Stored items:
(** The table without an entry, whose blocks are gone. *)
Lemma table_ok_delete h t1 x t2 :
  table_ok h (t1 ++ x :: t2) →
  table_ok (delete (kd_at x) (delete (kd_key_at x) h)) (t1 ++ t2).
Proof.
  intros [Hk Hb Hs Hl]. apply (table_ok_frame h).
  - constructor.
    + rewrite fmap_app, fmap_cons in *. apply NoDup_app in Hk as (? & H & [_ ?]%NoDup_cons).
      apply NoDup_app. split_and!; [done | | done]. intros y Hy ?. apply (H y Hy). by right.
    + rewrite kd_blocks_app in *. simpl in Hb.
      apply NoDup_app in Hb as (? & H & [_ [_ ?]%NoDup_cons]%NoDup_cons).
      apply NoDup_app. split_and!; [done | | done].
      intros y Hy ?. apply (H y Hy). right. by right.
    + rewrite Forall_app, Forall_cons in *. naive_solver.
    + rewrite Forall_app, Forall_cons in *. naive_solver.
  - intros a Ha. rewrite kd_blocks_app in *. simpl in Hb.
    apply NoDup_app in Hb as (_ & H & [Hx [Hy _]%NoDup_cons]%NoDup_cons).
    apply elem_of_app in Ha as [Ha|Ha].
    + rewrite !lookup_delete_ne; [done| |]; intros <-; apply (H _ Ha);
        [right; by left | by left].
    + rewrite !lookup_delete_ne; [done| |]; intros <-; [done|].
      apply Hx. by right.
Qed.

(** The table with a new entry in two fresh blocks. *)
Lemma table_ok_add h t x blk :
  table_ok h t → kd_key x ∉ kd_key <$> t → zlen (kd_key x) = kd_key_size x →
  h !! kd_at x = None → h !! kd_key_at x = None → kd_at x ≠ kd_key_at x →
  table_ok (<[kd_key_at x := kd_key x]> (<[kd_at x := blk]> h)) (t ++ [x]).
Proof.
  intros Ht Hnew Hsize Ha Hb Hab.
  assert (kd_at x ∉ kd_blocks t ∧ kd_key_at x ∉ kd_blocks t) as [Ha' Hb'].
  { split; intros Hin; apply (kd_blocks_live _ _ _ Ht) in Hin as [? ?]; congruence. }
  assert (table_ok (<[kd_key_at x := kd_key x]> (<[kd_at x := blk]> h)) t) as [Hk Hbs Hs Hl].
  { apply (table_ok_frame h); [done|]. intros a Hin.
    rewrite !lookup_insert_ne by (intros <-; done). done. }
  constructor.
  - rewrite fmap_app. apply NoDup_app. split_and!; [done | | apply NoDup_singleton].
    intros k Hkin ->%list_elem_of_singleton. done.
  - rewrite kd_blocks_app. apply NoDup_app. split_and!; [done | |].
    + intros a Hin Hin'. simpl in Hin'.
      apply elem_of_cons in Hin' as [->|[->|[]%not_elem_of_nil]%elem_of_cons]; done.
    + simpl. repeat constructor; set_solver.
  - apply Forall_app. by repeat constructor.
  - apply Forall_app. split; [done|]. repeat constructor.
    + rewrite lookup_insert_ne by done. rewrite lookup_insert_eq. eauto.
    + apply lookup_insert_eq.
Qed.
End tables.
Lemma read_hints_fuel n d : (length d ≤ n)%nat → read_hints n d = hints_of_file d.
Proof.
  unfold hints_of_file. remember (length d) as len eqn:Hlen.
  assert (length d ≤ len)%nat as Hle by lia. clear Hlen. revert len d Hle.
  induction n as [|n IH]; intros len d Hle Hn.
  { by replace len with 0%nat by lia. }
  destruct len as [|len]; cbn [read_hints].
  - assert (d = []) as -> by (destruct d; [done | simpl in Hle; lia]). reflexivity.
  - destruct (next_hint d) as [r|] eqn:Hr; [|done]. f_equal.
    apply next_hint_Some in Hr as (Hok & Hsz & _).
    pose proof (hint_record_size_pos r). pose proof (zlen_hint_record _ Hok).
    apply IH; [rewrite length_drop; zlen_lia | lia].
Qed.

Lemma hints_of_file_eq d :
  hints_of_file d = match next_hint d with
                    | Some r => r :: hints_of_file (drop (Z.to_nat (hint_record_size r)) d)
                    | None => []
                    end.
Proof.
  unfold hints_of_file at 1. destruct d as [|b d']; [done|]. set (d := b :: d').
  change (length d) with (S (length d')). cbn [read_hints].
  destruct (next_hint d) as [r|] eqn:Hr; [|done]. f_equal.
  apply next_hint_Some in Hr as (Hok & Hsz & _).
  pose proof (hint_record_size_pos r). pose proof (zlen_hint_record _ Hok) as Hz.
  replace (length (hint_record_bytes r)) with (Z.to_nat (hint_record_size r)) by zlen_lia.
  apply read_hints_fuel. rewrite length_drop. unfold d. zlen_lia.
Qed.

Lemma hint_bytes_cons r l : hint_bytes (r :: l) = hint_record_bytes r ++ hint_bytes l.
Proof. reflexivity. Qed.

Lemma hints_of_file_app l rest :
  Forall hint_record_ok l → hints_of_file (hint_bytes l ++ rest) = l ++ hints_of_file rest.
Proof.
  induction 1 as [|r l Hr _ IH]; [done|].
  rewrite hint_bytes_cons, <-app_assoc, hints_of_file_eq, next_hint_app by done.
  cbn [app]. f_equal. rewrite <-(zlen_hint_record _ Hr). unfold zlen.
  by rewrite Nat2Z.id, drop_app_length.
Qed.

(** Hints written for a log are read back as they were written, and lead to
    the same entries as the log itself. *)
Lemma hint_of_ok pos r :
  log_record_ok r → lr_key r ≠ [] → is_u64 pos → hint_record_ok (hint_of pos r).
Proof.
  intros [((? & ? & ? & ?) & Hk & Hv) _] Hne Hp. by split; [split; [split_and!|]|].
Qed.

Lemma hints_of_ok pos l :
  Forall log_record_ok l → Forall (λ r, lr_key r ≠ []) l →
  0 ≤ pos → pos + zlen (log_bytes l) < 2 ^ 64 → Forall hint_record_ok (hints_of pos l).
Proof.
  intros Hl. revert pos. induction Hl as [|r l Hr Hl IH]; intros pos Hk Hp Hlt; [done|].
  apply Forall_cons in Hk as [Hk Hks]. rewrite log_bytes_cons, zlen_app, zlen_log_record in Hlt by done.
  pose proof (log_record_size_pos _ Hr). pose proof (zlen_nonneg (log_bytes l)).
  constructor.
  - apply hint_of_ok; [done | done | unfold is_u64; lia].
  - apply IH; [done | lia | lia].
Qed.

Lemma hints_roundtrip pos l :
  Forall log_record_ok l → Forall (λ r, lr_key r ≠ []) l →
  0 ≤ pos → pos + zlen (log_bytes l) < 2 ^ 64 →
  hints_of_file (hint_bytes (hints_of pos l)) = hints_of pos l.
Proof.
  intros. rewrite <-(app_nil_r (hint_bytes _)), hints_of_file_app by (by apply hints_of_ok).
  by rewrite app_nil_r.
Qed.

What the task asks: All that is wanted is a faithful reproduction of the line above with "(** The table with a", the line with "assert (length d", and every line in between.

Problem solution:
(** The table with a new entry in two fresh blocks. *)
Lemma table_ok_add h t x blk :
  table_ok h t → kd_key x ∉ kd_key <$> t → zlen (kd_key x) = kd_key_size x →
  h !! kd_at x = None → h !! kd_key_at x = None → kd_at x ≠ kd_key_at x →
  table_ok (<[kd_key_at x := kd_key x]> (<[kd_at x := blk]> h)) (t ++ [x]).
Proof.
  intros Ht Hnew Hsize Ha Hb Hab.
  assert (kd_at x ∉ kd_blocks t ∧ kd_key_at x ∉ kd_blocks t) as [Ha' Hb'].
  { split; intros Hin; apply (kd_blocks_live _ _ _ Ht) in Hin as [? ?]; congruence. }
  assert (table_ok (<[kd_key_at x := kd_key x]> (<[kd_at x := blk]> h)) t) as [Hk Hbs Hs Hl].
  { apply (table_ok_frame h); [done|]. intros a Hin.
    rewrite !lookup_insert_ne by (intros <-; done). done. }
  constructor.
  - rewrite fmap_app. apply NoDup_app. split_and!; [done | | apply NoDup_singleton].
    intros k Hkin ->%list_elem_of_singleton. done.
  - rewrite kd_blocks_app. apply NoDup_app. split_and!; [done | |].
    + intros a Hin Hin'. simpl in Hin'.
      apply elem_of_cons in Hin' as [->|[->|[]%not_elem_of_nil]%elem_of_cons]; done.
    + simpl. repeat constructor; set_solver.
  - apply Forall_app. by repeat constructor.
  - apply Forall_app. split; [done|]. repeat constructor.
    + rewrite lookup_insert_ne by done. rewrite lookup_insert_eq. eauto.
    + apply lookup_insert_eq.
Qed.
End tables.
Lemma read_hints_fuel n d : (length d ≤ n)%nat → read_hints n d = hints_of_file d.
Proof.
  unfold hints_of_file. remember (length d) as len eqn:Hlen.
  assert (length d ≤ len)%nat as Hle by lia. clear Hlen. revert len d Hle.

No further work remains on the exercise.